(** [itemfunc] with its [itemdata], which is threaded through the walk; the result
    is the value returned, [*error] and the data. The cursor moves up by one item
    in each round, so that the number of items bounds the fuel. *)
Fixpoint walk_cursor {C} (fuel : nat) (cursor ii steplength : Z)
    (itemfunc : Z -> C -> E (ENGINE_ERROR_CODE * C)) (err : ENGINE_ERROR_CODE) (d : C)
    : E (bool * ENGINE_ERROR_CODE * C) :=
  match fuel with
  | O => crash
  | S n =>
      c ← load cursor;
      let ptr := c.(it_prev) in
      if negb (ptr =? NULL) && (ii <? steplength) then
        item_unlink_q cursor;;
        head ← get_head c.(it_slabs_clsid);
        let done := ptr =? head in
        (if done then store cursor (set_it_prev NULL)
         else
           x ← load ptr;
           store cursor (fun y => set_it_prev x.(it_prev) (set_it_next ptr y));;
           store x.(it_prev) (set_it_next cursor);;
           store ptr (set_it_prev cursor));;
        x ← load ptr;
        if (x.(it_nkey) =? 0) && (x.(it_nbytes) =? 0) then
          if done then mret (false, err, d)
          else walk_cursor n cursor ii steplength itemfunc err d
        else
          r ← itemfunc ptr d;
          match r.1 with
          | ENGINE_SUCCESS =>
              if done then mret (false, r.1, r.2)
              else walk_cursor n cursor (ii + 1) steplength itemfunc r.1 r.2
          | _ => mret (false, r.1, r.2)
          end
      else
        mret (negb (ptr =? NULL), err, d)
  end.

Definition do_item_walk_cursor {C} (cursor steplength : Z)
    (itemfunc : Z -> C -> E (ENGINE_ERROR_CODE * C)) (d : C) : E (bool * ENGINE_ERROR_CODE * C) :=
  h ← gets e_heap;
  walk_cursor (S (S (size h))) cursor 0 steplength itemfunc ENGINE_SUCCESS d.
(* ===== verification/Lru.v ===== *)
(** * The LRU queues of the default engine ([items.c])

    Each slab class has a doubly linked queue through [next] and [prev] with a head
    and a tail; the proof that [item_link_q] pushes at the head, [item_unlink_q]
    removes an item wherever it is and the search from the tail visits the queue
    backwards, without a failed assertion. *)
From Stdlib Require Import ZArith Lia SpecFloat.
From stdpp Require Import strings gmap prelude.
From S2P Require Import Prelude EngineState Assoc Slabs Items.

#[local] Set Warnings "-clear-no-such-hyp".

(** ** Doubly linked segments *)

Definition lview (it : hash_item) : Z * Z := (it.(it_prev), it.(it_next)).
Definition lviews (h : gmap Z hash_item) : gmap Z (Z * Z) := lview <$> h.

Definition hdd (nx : Z) (l : list Z) : Z := match l with [] => nx | x :: _ => x end.
Definition lastd (pr : Z) (l : list Z) : Z := default pr (last l).

(** [l] is a segment: the first item has [pr] before it, the last [nx] after it. *)
Fixpoint dseg (lv : gmap Z (Z * Z)) (pr : Z) (l : list Z) (nx : Z) : Prop :=
  match l with
  | [] => True
  | x :: xs => lv !! x = Some (pr, hdd nx xs) /\ dseg lv x xs nx
  end.

Lemma lastd_cons pr x l : lastd pr (x :: l) = lastd x l.
Proof. unfold lastd. destruct l; [done|]. rewrite last_cons_cons. by destruct (last_is_Some (z :: l)) as [_ [y ->]]. Qed.

Lemma lastd_snoc pr l x : lastd pr (l ++ [x]) = x.
Proof. unfold lastd. by rewrite last_snoc. Qed.

Lemma dseg_app lv l1 : forall pr l2 nx,
  dseg lv pr (l1 ++ l2) nx <-> dseg lv pr l1 (hdd nx l2) /\ dseg lv (lastd pr l1) l2 nx.
Proof.
  induction l1 as [|x l1 IH]; intros pr l2 nx; simpl; [tauto|].
  rewrite IH, lastd_cons. replace (hdd nx (l1 ++ l2)) with (hdd (hdd nx l2) l1) by (by destruct l1).
  tauto.
Qed.

Lemma dseg_frame lv lv' l : forall pr nx,
  (forall x, x ∈ l -> lv' !! x = lv !! x) -> dseg lv pr l nx -> dseg lv' pr l nx.
Proof.
  induction l as [|x l IH]; intros pr nx Heq; simpl; [done|]. intros [Hx Hl].
  split; [rewrite Heq; set_solver|]. apply IH; [set_solver|done].
Qed.

Lemma dseg_insert lv x v pr l nx : x ∉ l -> dseg lv pr l nx -> dseg (<[x := v]> lv) pr l nx.
Proof.
  intros Hx. apply dseg_frame. intros y Hy. apply lookup_insert_ne. set_solver.
Qed.

Lemma dseg_lookup lv pr l1 x l2 nx :
  dseg lv pr (l1 ++ x :: l2) nx -> lv !! x = Some (lastd pr l1, hdd nx l2).
Proof. intros [_ [Hx _]]%dseg_app. exact Hx. Qed.

(** Changing what is before a segment, or after it. *)
Lemma dseg_set_prev lv pr pr' y l nx n :
  dseg lv pr (y :: l) nx -> y ∉ l -> lv !! y = Some (pr, n) ->
  dseg (<[y := (pr', n)]> lv) pr' (y :: l) nx.
Proof.
  intros [Hy Hl] Hn Hv. simpl. rewrite lookup_insert_eq. split; [congruence|].
  by apply dseg_insert.
Qed.

Lemma dseg_set_next lv pr l z nx nx' p :
  dseg lv pr (l ++ [z]) nx -> z ∉ l -> lv !! z = Some (p, nx) ->
  dseg (<[z := (p, nx')]> lv) pr (l ++ [z]) nx'.
Proof.
  intros [Hl [Hz _]]%dseg_app Hn Hv. apply dseg_app. simpl in *. split.
  - by apply dseg_insert.
  - rewrite lookup_insert_eq. split; [congruence|done].
Qed.

(** ** The queues *)

Record lru_rep (lv : gmap Z (Z * Z)) (q : items) (L : list (list Z)) : Prop := {
  lr_len : length L = Z.to_nat POWER_LARGEST;
  lr_heads : q.(q_heads) = hdd NULL <$> L;
  lr_tails : q.(q_tails) = lastd NULL <$> L;
  lr_sizes : q.(q_sizes) = (fun l => u32 (Z.of_nat (length l))) <$> L;
  lr_stats : length q.(q_itemstats) = Z.to_nat POWER_LARGEST;
  lr_seg : forall i l, L !! i = Some l -> dseg lv NULL l NULL;
  lr_nodup : forall i l, L !! i = Some l -> NoDup l;
  lr_null : forall i l, L !! i = Some l -> NULL ∉ l;
  lr_disj : forall i j l l' x, L !! i = Some l -> L !! j = Some l' -> x ∈ l -> x ∈ l' -> i = j
}.

(** What the operations on the queues leave alone: everything of the items but
    [next] and [prev], and the counters. *)
Definition erase_lru (it : hash_item) : hash_item := set_it_next NULL (set_it_prev NULL it).

Definition lru_frame (e e' : engine) : Prop :=
  e' = set_e_items e'.(e_items) (set_e_heap e'.(e_heap) e) /\
  erase_lru <$> e'.(e_heap) = erase_lru <$> e.(e_heap) /\
  e'.(e_items).(q_itemstats) = e.(e_items).(q_itemstats).

Lemma lru_frame_refl e : lru_frame e e.
Proof. split; [by destruct e as [? ? ? ? [] ? ? ? ? ? ? ? ? ?]|done]. Qed.

Lemma lru_frame_trans e1 e2 e3 : lru_frame e1 e2 -> lru_frame e2 e3 -> lru_frame e1 e3.
Proof.
  intros (H1 & Hh1 & Hs1) (H2 & Hh2 & Hs2). split; [|split; congruence].
  rewrite H2, H1. done.
Qed.

Lemma lru_lookup_Z (L : list (list Z)) i :
  length L = Z.to_nat POWER_LARGEST -> 0 <= i < POWER_LARGEST ->
  exists l, L !! Z.to_nat i = Some l.
Proof. intros Hl Hi. apply lookup_lt_is_Some_2. unfold POWER_LARGEST in *. lia. Qed.

Lemma runs_get_head lv e L id l (Q : Z -> engine -> Prop) :
  lru_rep lv e.(e_items) L -> 0 <= id -> L !! Z.to_nat id = Some l ->
  Q (hdd NULL l) e -> runs (get_head id) e Q.
Proof.
  intros HL Hid Hl HQ. unfold get_head. run; [|exact HQ].
  apply zlookup_Some. split; [done|]. by rewrite (lr_heads _ _ _ HL), list_lookup_fmap, Hl.
Qed.

Lemma runs_get_tail lv e L id l (Q : Z -> engine -> Prop) :
  lru_rep lv e.(e_items) L -> 0 <= id -> L !! Z.to_nat id = Some l ->
  Q (lastd NULL l) e -> runs (get_tail id) e Q.
Proof.
  intros HL Hid Hl HQ. unfold get_tail. run; [|exact HQ].
  apply zlookup_Some. split; [done|]. by rewrite (lr_tails _ _ _ HL), list_lookup_fmap, Hl.
Qed.

(** The arrays after a queue has changed from [l] to [l']. *)
Definition set_queue (id : Z) (l l' : list Z) (q : items) : items :=
  mk_items (<[Z.to_nat id := hdd NULL l']> q.(q_heads))
           (<[Z.to_nat id := lastd NULL l']> q.(q_tails))
           q.(q_itemstats)
           (<[Z.to_nat id := u32 (Z.of_nat (length l'))]> q.(q_sizes)).

Lemma lru_rep_set lv lv' q L id l l' :
  lru_rep lv q L -> 0 <= id -> L !! Z.to_nat id = Some l ->
  (forall x i k, L !! i = Some k -> i <> Z.to_nat id -> x ∈ k -> (x ∉ l') /\ lv' !! x = lv !! x) ->
  dseg lv' NULL l' NULL -> NoDup l' -> NULL ∉ l' ->
  lru_rep lv' (set_queue id l l' q) (<[Z.to_nat id := l']> L).
Proof.
  intros HL Hid Hl Hoth Hseg Hnd Hnull.
  assert (Hlt : (Z.to_nat id < length L)%nat) by (by eapply lookup_lt_Some).
  constructor; simpl; rewrite ?length_insert; try apply HL.
  - by rewrite (lr_heads _ _ _ HL), list_fmap_insert.
  - by rewrite (lr_tails _ _ _ HL), list_fmap_insert.
  - by rewrite (lr_sizes _ _ _ HL), list_fmap_insert.
  - intros i k. rewrite list_lookup_insert_Some. intros [(<- & <- & _)|(Hi & Hk)]; [done|].
    eapply dseg_frame; [|by eapply (lr_seg _ _ _ HL)]. intros x Hx.
    eapply Hoth; [exact Hk|congruence|done].
  - intros i k. rewrite list_lookup_insert_Some.
    intros [(<- & <- & _)|(Hi & Hk)]; [done|by eapply (lr_nodup _ _ _ HL)].
  - intros i k. rewrite list_lookup_insert_Some.
    intros [(<- & <- & _)|(Hi & Hk)]; [done|by eapply (lr_null _ _ _ HL)].
  - intros i j k k' x. rewrite !list_lookup_insert_Some.
    intros [(<- & <- & _)|(Hi & Hk)] [(<- & <- & _)|(Hj & Hk')] Hx Hx'; [done|..].
    + by destruct (Hoth x j k' Hk' (fun H => Hj (eq_sym H)) Hx').
    + by destruct (Hoth x i k Hk (fun H => Hi (eq_sym H)) Hx).
    + by eapply (lr_disj _ _ _ HL i j k k' x).
Qed.

Lemma lviews_store h p it : lviews (<[p := it]> h) = <[p := lview it]> (lviews h).
Proof. unfold lviews. by rewrite fmap_insert. Qed.

Lemma lviews_lookup h x v :
  lviews h !! x = Some v -> exists it, h !! x = Some it /\ lview it = v.
Proof.
  unfold lviews. rewrite lookup_fmap. destruct (h !! x) as [it|]; [|discriminate].
  intros [= <-]. eauto.
Qed.

Lemma runs_put_head id p e (Q : unit -> engine -> Prop) :
  0 <= id < Z.of_nat (length e.(e_items).(q_heads)) ->
  Q tt (set_e_items (set_q_heads (<[Z.to_nat id := p]> e.(e_items).(q_heads)) e.(e_items)) e) ->
  runs (put_head id p) e Q.
Proof. intros Hid HQ. unfold put_head. run; [by apply zupdate_lt|exact HQ]. Qed.

Lemma runs_put_tail id p e (Q : unit -> engine -> Prop) :
  0 <= id < Z.of_nat (length e.(e_items).(q_tails)) ->
  Q tt (set_e_items (set_q_tails (<[Z.to_nat id := p]> e.(e_items).(q_tails)) e.(e_items)) e) ->
  runs (put_tail id p) e Q.
Proof. intros Hid HQ. unfold put_tail. run; [by apply zupdate_lt|exact HQ]. Qed.

Lemma runs_add_size id d n e (Q : unit -> engine -> Prop) :
  zlookup e.(e_items).(q_sizes) id = Some n ->
  Q tt (set_e_items (set_q_sizes (<[Z.to_nat id := u32 (n + d)]> e.(e_items).(q_sizes))
                       e.(e_items)) e) ->
  runs (add_size id d) e Q.
Proof.
  intros Hn HQ. unfold add_size. run; [exact Hn|apply zupdate_lt; by eapply zlookup_range|exact HQ].
Qed.

(** The lengths of the arrays. *)
Lemma lru_lengths lv q L :
  lru_rep lv q L -> Z.of_nat (length q.(q_heads)) = POWER_LARGEST /\
  Z.of_nat (length q.(q_tails)) = POWER_LARGEST /\ Z.of_nat (length q.(q_sizes)) = POWER_LARGEST.
Proof.
  intros HL. rewrite (lr_heads _ _ _ HL), (lr_tails _ _ _ HL), (lr_sizes _ _ _ HL).
  rewrite !length_fmap, (lr_len _ _ _ HL). unfold POWER_LARGEST. lia.
Qed.

Lemma lru_size lv q L id l :
  lru_rep lv q L -> 0 <= id -> L !! Z.to_nat id = Some l ->
  zlookup q.(q_sizes) id = Some (u32 (Z.of_nat (length l))).
Proof.
  intros HL Hid Hl. apply zlookup_Some. split; [done|].
  by rewrite (lr_sizes _ _ _ HL), list_lookup_fmap, Hl.
Qed.

Lemma lru_head lv q L id l :
  lru_rep lv q L -> L !! Z.to_nat id = Some l -> q.(q_heads) !! Z.to_nat id = Some (hdd NULL l).
Proof. intros HL Hl. by rewrite (lr_heads _ _ _ HL), list_lookup_fmap, Hl. Qed.

Lemma lru_tail lv q L id l :
  lru_rep lv q L -> L !! Z.to_nat id = Some l -> q.(q_tails) !! Z.to_nat id = Some (lastd NULL l).
Proof. intros HL Hl. by rewrite (lr_tails _ _ _ HL), list_lookup_fmap, Hl. Qed.

Lemma u32_add x y : u32 (u32 x + y) = u32 (x + y).
Proof. unfold u32, wrap. by rewrite Zplus_mod_idemp_l. Qed.

Lemma erase_lru_store (h : gmap Z hash_item) p it it' :
  h !! p = Some it -> erase_lru it' = erase_lru it -> erase_lru <$> <[p := it']> h = erase_lru <$> h.
Proof. apply fmap_insert_same. Qed.

(** *** Pushing at the head *)

(** The old head gets [p] before it. *)
Lemma push_head_heap e p it l :
  e.(e_heap) !! p = Some it -> dseg (lviews e.(e_heap)) NULL l NULL -> NoDup l ->
  NULL ∉ l -> p ∉ l ->
  let it1 := set_it_next (hdd NULL l) (set_it_prev NULL it) in
  exists h',
    runs (when (negb (hdd NULL l =? NULL)) (store (hdd NULL l) (set_it_prev p)))
      (upd_heap (insert p it1) e) (fun _ e' => e' = set_e_heap h' e) /\
    erase_lru <$> h' = erase_lru <$> e.(e_heap) /\
    dseg (lviews h') NULL (p :: l) NULL /\
    forall x, x ∉ p :: l -> lviews h' !! x = lviews e.(e_heap) !! x.
Proof.
  intros Hp Hseg Hnd Hn0 Hpl it1. destruct l as [|x xs].
  - exists (<[p := it1]> e.(e_heap)). split; [by apply runs_when; [|]|].
    split; [by eapply erase_lru_store|]. rewrite lviews_store. split.
    + simpl. by rewrite lookup_insert_eq.
    + intros y Hy. apply lookup_insert_ne. set_solver.
  - destruct Hseg as [Hx Hseg]. destruct (lviews_lookup _ _ _ Hx) as (xt & Hxt & Hxv).
    assert (Hxp : p <> x) by set_solver. assert (Hx0 : x <> NULL) by set_solver.
    apply NoDup_cons in Hnd as [Hxn Hnd].
    exists (<[x := set_it_prev p xt]> (<[p := it1]> e.(e_heap))). split; [|split; [|split]].
    + apply runs_when; intros Hb; boolify; [|done]. simpl.
      eapply runs_store; [simpl; rewrite lookup_insert_ne; [exact Hxt|done]|]. by destruct e.
    + transitivity (erase_lru <$> <[p := it1]> e.(e_heap)); [|by eapply erase_lru_store].
      eapply erase_lru_store; [by rewrite lookup_insert_ne|done].
    + rewrite !lviews_store. simpl. rewrite lookup_insert_ne, lookup_insert_eq by done.
      split; [done|]. rewrite lookup_insert_eq. split.
      * unfold lview. simpl. by injection Hxv as _ ->.
      * apply dseg_insert; [done|]. apply dseg_insert; [set_solver|done].
    + intros y Hy. rewrite !lviews_store, !lookup_insert_ne by set_solver. done.
Qed.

* * * * * * *

Your objective:
Where the listing above reaches the line that contains "0 <= id < Z.of_nat (length e.(e_items).(q_heads))", start retyping, and finish with the line that contains "(** The lengths of the arrays. *)"; reproduce those lines exactly and no others.

Written answer:
  0 <= id < Z.of_nat (length e.(e_items).(q_heads)) ->
  Q tt (set_e_items (set_q_heads (<[Z.to_nat id := p]> e.(e_items).(q_heads)) e.(e_items)) e) ->
  runs (put_head id p) e Q.
Proof. intros Hid HQ. unfold put_head. run; [by apply zupdate_lt|exact HQ]. Qed.

Lemma runs_put_tail id p e (Q : unit -> engine -> Prop) :
  0 <= id < Z.of_nat (length e.(e_items).(q_tails)) ->
  Q tt (set_e_items (set_q_tails (<[Z.to_nat id := p]> e.(e_items).(q_tails)) e.(e_items)) e) ->
  runs (put_tail id p) e Q.
Proof. intros Hid HQ. unfold put_tail. run; [by apply zupdate_lt|exact HQ]. Qed.

Lemma runs_add_size id d n e (Q : unit -> engine -> Prop) :
  zlookup e.(e_items).(q_sizes) id = Some n ->
  Q tt (set_e_items (set_q_sizes (<[Z.to_nat id := u32 (n + d)]> e.(e_items).(q_sizes))
                       e.(e_items)) e) ->
  runs (add_size id d) e Q.
Proof.
  intros Hn HQ. unfold add_size. run; [exact Hn|apply zupdate_lt; by eapply zlookup_range|exact HQ].
Qed.

(** The lengths of the arrays. *)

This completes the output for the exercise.